» **Assignment**
Write out the data below exactly, beginning with the first line and ending once the line that has "- destruct (IH (Z.max" is written.

» **Exercise data**
Lemma fmax_of_int (a b : Z) :
  0 ≤ a < 2 ^ 53 → 0 ≤ b < 2 ^ 53 →
  fmax (of_int a) (of_int b) = of_int (Z.max a b).
Proof.
  intros Ha Hb. unfold fmax. rewrite fltb_of_int by done.
  destruct (Z.ltb_spec a b); [by rewrite Z.max_r by lia | by rewrite Z.max_l].
Qed.

Lemma fmin_of_int (a b : Z) :
  0 ≤ a < 2 ^ 53 → 0 ≤ b < 2 ^ 53 →
  fmin (of_int a) (of_int b) = of_int (Z.min a b).
Proof.
  intros Ha Hb. unfold fmin. rewrite fltb_of_int by done.
  destruct (Z.ltb_spec b a); [by rewrite Z.min_r by lia | by rewrite Z.min_l].
Qed.

Lemma foldl_fmax_of_int (a : Z) (zs : list Z) :
  0 ≤ a < 2 ^ 53 → Forall (λ z, 0 ≤ z < 2 ^ 53) zs →
  foldl fmax (of_int a) (of_int <$> zs) = of_int (foldl Z.max a zs).
Proof.
  revert a. induction zs as [|z zs IH]; intros a Ha Hzs; [done|].
  apply Forall_cons in Hzs as [Hz Hzs]. rewrite fmap_cons. simpl.
  rewrite fmax_of_int by done. apply IH; [lia | done].
Qed.

Lemma foldl_fmin_of_int (a : Z) (zs : list Z) :
  0 ≤ a < 2 ^ 53 → Forall (λ z, 0 ≤ z < 2 ^ 53) zs →
  foldl fmin (of_int a) (of_int <$> zs) = of_int (foldl Z.min a zs).
Proof.
  revert a. induction zs as [|z zs IH]; intros a Ha Hzs; [done|].
  apply Forall_cons in Hzs as [Hz Hzs]. rewrite fmap_cons. simpl.
  rewrite fmin_of_int by done. apply IH; [lia | done].
Qed.

Lemma foldl_max_spec (a : Z) (zs : list Z) :
  foldl Z.max a zs ∈ a :: zs ∧ ∀ z, z ∈ a :: zs → z ≤ foldl Z.max a zs.
Proof.
  revert a. induction zs as [|z zs IH]; intros a; simpl.
  - split; [left|]. by intros z ->%list_elem_of_singleton.
  - destruct (IH (Z.max a z)) as [Hin Hle]. split.
    + apply elem_of_cons in Hin as [Heq | Hin]; [|by do 2 right].
      rewrite Heq. destruct (Z.max_spec a z) as [[_ ->] | [_ ->]];
        [right; left | left].
    + intros z' Hz'.
      assert (Z.max a z ≤ foldl Z.max (Z.max a z) zs) by (apply Hle; left).
      apply elem_of_cons in Hz' as [-> | [-> | Hz']%elem_of_cons]; [lia..|].
      apply Hle. by right.
Qed.

Lemma foldl_min_spec (a : Z) (zs : list Z) :
  foldl Z.min a zs ∈ a :: zs ∧ ∀ z, z ∈ a :: zs → foldl Z.min a zs ≤ z.
Proof.
  revert a. induction zs as [|z zs IH]; intros a; simpl.
  - split; [left|]. by intros z ->%list_elem_of_singleton.
  - destruct (IH (Z.min a z)) as [Hin Hle]. split.
    + apply elem_of_cons in Hin as [Heq | Hin]; [|by do 2 right].
      rewrite Heq. destruct (Z.min_spec a z) as [[_ ->] | [_ ->]];
        [left | right; left].
    + intros z' Hz'.
      assert (foldl Z.min (Z.min a z) zs ≤ Z.min a z) by (apply Hle; left).
      apply elem_of_cons in Hz' as [-> | [-> | Hz']%elem_of_cons]; [lia..|].
      apply Hle. by right.
Qed.

(** The largest and the smallest cell of a row of counts are the floats of
    the largest and of the smallest count. *)
Lemma np_max_of_int (zs : list Z) :
  zs ≠ [] → Forall (λ z, 0 ≤ z < 2 ^ 53) zs →
  ∃ top, top ∈ zs ∧ (∀ z, z ∈ zs → z ≤ top)
         ∧ np_max (of_int <$> zs) = of_int top.
Proof.
  destruct zs as [|a zs]; [done|]. intros _ [Ha Hzs]%Forall_cons.
  destruct (foldl_max_spec a zs) as [Hin Hle].
  exists (foldl Z.max a zs). split_and!; [done..|].
  rewrite fmap_cons. by apply foldl_fmax_of_int.
Qed.

Lemma np_min_of_int (zs : list Z) :
  zs ≠ [] → Forall (λ z, 0 ≤ z < 2 ^ 53) zs →
  ∃ low, low ∈ zs ∧ (∀ z, z ∈ zs → low ≤ z)
         ∧ np_min (of_int <$> zs) = of_int low.
Proof.
  destruct zs as [|a zs]; [done|]. intros _ [Ha Hzs]%Forall_cons.
  destruct (foldl_min_spec a zs) as [Hin Hle].
  exists (foldl Z.min a zs). split_and!; [done..|].
  rewrite fmap_cons. by apply foldl_fmin_of_int.
Qed.

Lemma fmul_f0_finite (s : float) : finite_nonneg s → fmul f0 s = f0.
Proof. by destruct s as [[|]|[|]| |[|] ? ?]. Qed.

Lemma fadd_fmul_f0 (x s : float) :
  finite_nonneg x → finite_nonneg s → fadd (fmul x s) f0 = fmul x s.
Proof.
  destruct x as [[|]|[|]| |[|] mx ex]; try done;
    destruct s as [[|]|[|]| |[|] ms es]; try done.
  intros _ _. unfold fmul. simpl. apply binary_round_aux_add_0.
Qed.

Lemma of_int_finite_nonneg (z : Z) : 0 ≤ z < 2 ^ 53 → finite_nonneg (of_int z).
Proof.
  intros Hz. assert (z = 0 ∨ 0 < z) as [-> | Hz0] by lia; [done|].
  by destruct (of_int_positive z ltac:(lia)) as (m & e & -> & _).
Qed.

(** A row of counts with an empty hour: every cell is multiplied by the
    rounded inverse of the largest count, and nothing is added. *)
Lemma fit_transform_with_zero (zs : list Z) :
  Forall (λ z, 0 ≤ z < 2 ^ 53) zs → 0 ∈ zs → (∃ z, z ∈ zs ∧ 0 < z) →
  ∃ top, top ∈ zs ∧ 0 < top ∧ (∀ z, z ∈ zs → z ≤ top)
         ∧ fit_transform (of_int <$> zs)
           = (λ z, fmul (of_int z) (fdiv f1 (of_int top))) <$> zs.
Proof.
  intros Hzs H0 (z1 & Hz1 & Hpos).
  assert (zs ≠ []) as Hne by (intros ->; by apply elem_of_nil in H0).
  destruct (np_max_of_int zs Hne Hzs) as (top & Htop & Hle & Hmax).
  destruct (np_min_of_int zs Hne Hzs) as (low & Hlow & Hge & Hmin).
  rewrite Forall_forall in Hzs.
  assert (low = 0) as ->.
  { pose proof (Hge 0 H0). pose proof (Hzs low Hlow). lia. }
  assert (0 < top) as Htop0 by (pose proof (Hle z1 Hz1); lia).
  exists top. split_and!; [done..|].
  destruct (of_int_positive top ltac:(pose proof (Hzs top Htop); lia))
    as (m & e & Hf & Hm & He).
  assert (scale_ (of_int <$> zs) = fdiv f1 (of_int top)) as Hscale.
  { unfold scale_. rewrite Hmax, Hmin, of_int_0, Hf.
    assert (fsub (S754_finite false m e) f0 = S754_finite false m e) as ->
      by done.
    by rewrite handle_zeros_peak. }
  assert (finite_nonneg (fdiv f1 (of_int top))) as Hfin.
  { rewrite Hf, f1_eq. apply fdiv_finite; [by vm_compute | done | lia]. }
  unfold fit_transform, min_. rewrite Hscale, Hmin, of_int_0.
  rewrite fmul_f0_finite by done. assert (fsub f0 f0 = f0) as -> by done.
  rewrite <- list_fmap_compose. apply fmap_pointwise. intros z Hz. simpl.
  apply fadd_fmul_f0; [|done]. by apply of_int_finite_nonneg, Hzs.
Qed.

(** The range handed to the division is 1 or a positive float that is not
    below [10 * eps]. *)
Lemma handle_zeros_range (r : float) :
  r = f0 ∨ (∃ m e, r = S754_finite false m e ∧ Z.pos m < 2 ^ 53 ∧ e ≤ 53) →
  ∃ m e, handle_zeros_in_scale r = S754_finite false m e
         ∧ Z.pos m < 2 ^ 53 ∧ -101 ≤ e ≤ 53.
Proof.
  unfold handle_zeros_in_scale.
  assert (fmul (of_int 10) eps = S754_finite false 5629499534213120 (-101))
    as -> by by vm_compute.
  intros [-> | (m & e & -> & Hm & He)].
  - exists 4503599627370496%positive, (-52). by vm_compute.
  - unfold fltb, SFltb, SFcompare.
    destruct (Z.compare_spec e (-101)) as [-> | Hlt | Hgt].
    + destruct (Pos.compare_cont Eq m 5629499534213120).
      * exists m, (-101). split_and!; (done || lia).
      * exists 4503599627370496%positive, (-52). by vm_compute.
      * exists m, (-101). split_and!; (done || lia).
    + exists 4503599627370496%positive, (-52). by vm_compute.
    + exists m, e. split_and!; (done || lia).
Qed.

(** In a row of counts, each cell that holds the smallest count is mapped
    to the positive zero: the product subtracted is the product added. *)
Lemma fit_transform_min_is_zero (zs : list Z) (i : nat) (z : Z) :
  Forall (λ z, 0 ≤ z < 2 ^ 53) zs →
  zs !! i = Some z → (∀ z', z' ∈ zs → z ≤ z') →
  fit_transform (of_int <$> zs) !! i = Some f0.
Proof.
  intros Hzs Hi Hmin.
  assert (z ∈ zs) as Hz by by eapply list_elem_of_lookup_2.
  assert (zs ≠ []) as Hne by (intros ->; by apply elem_of_nil in Hz).
  destruct (np_max_of_int zs Hne Hzs) as (top & Htop & Hle & Hmax).
  destruct (np_min_of_int zs Hne Hzs) as (low & Hlow & Hge & Hlowf).
  assert (low = z) as -> by (pose proof (Hge z Hz); pose proof (Hmin low Hlow); lia).
  rewrite Forall_forall in Hzs.
  pose proof (Hzs z Hz) as Hzb. pose proof (Hzs top Htop) as Htb.
  destruct (handle_zeros_range (fsub (of_int top) (of_int z)))
    as (mr & er & Hr & Hmr & Her).
  { apply fsub_of_int_range; [lia | by apply Hle | lia]. }
  unfold fit_transform, min_, scale_.
  rewrite list_lookup_fmap, list_lookup_fmap, Hi.
  cbn [fmap option_fmap option_map]. f_equal.
  rewrite Hmax, Hlowf, Hr, of_int_0.
  change (of_int (1 - 0)) with f1.
  apply fadd_fsub_0_cancel.
  destruct (fdiv_f1_bounded mr er Hmr Her) as [-> | (ms & es & -> & Hms & Hes)].
  - assert (z = 0 ∨ 0 < z) as [-> | Hz0] by lia; [by rewrite of_int_0|].
    by destruct (of_int_positive z ltac:(lia)) as (m & e & -> & _).
  - assert (z = 0 ∨ 0 < z) as [-> | Hz0] by lia; [by rewrite of_int_0|].
    destruct (of_int_positive z ltac:(lia)) as (m & e & -> & Hm & He).
    apply fmul_finite; [done | done | lia].
Qed.

Lemma group_size_bound (station h : Z) (flag : Z) (files : list (list Row)) :
  Z.of_nat (length (concat files)) < 2 ^ 53 →
  0 ≤ Z.of_nat (group_size station h (subset_of flag (df_all files))) < 2 ^ 53.
Proof.
  intros Hlen. split; [lia|]. unfold group_size, subset_of, df_all.
  pose proof (length_filter (λ r, start_station_id r = Some station ∧ hour r = h)
    (filter (λ r, is_weekend r = flag)
       (filter (λ r, is_Some (start_station_id r)) (concat files)))).
  pose proof (length_filter (λ r, is_weekend r = flag)
       (filter (λ r, is_Some (start_station_id r)) (concat files))).
  pose proof (length_filter (λ r, is_Some (start_station_id r)) (concat files)).
  lia.
Qed.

» **Result for this task**
Lemma fmax_of_int (a b : Z) :
  0 ≤ a < 2 ^ 53 → 0 ≤ b < 2 ^ 53 →
  fmax (of_int a) (of_int b) = of_int (Z.max a b).
Proof.
  intros Ha Hb. unfold fmax. rewrite fltb_of_int by done.
  destruct (Z.ltb_spec a b); [by rewrite Z.max_r by lia | by rewrite Z.max_l].
Qed.

Lemma fmin_of_int (a b : Z) :
  0 ≤ a < 2 ^ 53 → 0 ≤ b < 2 ^ 53 →
  fmin (of_int a) (of_int b) = of_int (Z.min a b).
Proof.
  intros Ha Hb. unfold fmin. rewrite fltb_of_int by done.
  destruct (Z.ltb_spec b a); [by rewrite Z.min_r by lia | by rewrite Z.min_l].
Qed.

Lemma foldl_fmax_of_int (a : Z) (zs : list Z) :
  0 ≤ a < 2 ^ 53 → Forall (λ z, 0 ≤ z < 2 ^ 53) zs →
  foldl fmax (of_int a) (of_int <$> zs) = of_int (foldl Z.max a zs).
Proof.
  revert a. induction zs as [|z zs IH]; intros a Ha Hzs; [done|].
  apply Forall_cons in Hzs as [Hz Hzs]. rewrite fmap_cons. simpl.
  rewrite fmax_of_int by done. apply IH; [lia | done].
Qed.

Lemma foldl_fmin_of_int (a : Z) (zs : list Z) :
  0 ≤ a < 2 ^ 53 → Forall (λ z, 0 ≤ z < 2 ^ 53) zs →
  foldl fmin (of_int a) (of_int <$> zs) = of_int (foldl Z.min a zs).
Proof.
  revert a. induction zs as [|z zs IH]; intros a Ha Hzs; [done|].
  apply Forall_cons in Hzs as [Hz Hzs]. rewrite fmap_cons. simpl.
  rewrite fmin_of_int by done. apply IH; [lia | done].
Qed.

Lemma foldl_max_spec (a : Z) (zs : list Z) :
  foldl Z.max a zs ∈ a :: zs ∧ ∀ z, z ∈ a :: zs → z ≤ foldl Z.max a zs.
Proof.
  revert a. induction zs as [|z zs IH]; intros a; simpl.
  - split; [left|]. by intros z ->%list_elem_of_singleton.
  - destruct (IH (Z.max a z)) as [Hin Hle]. split.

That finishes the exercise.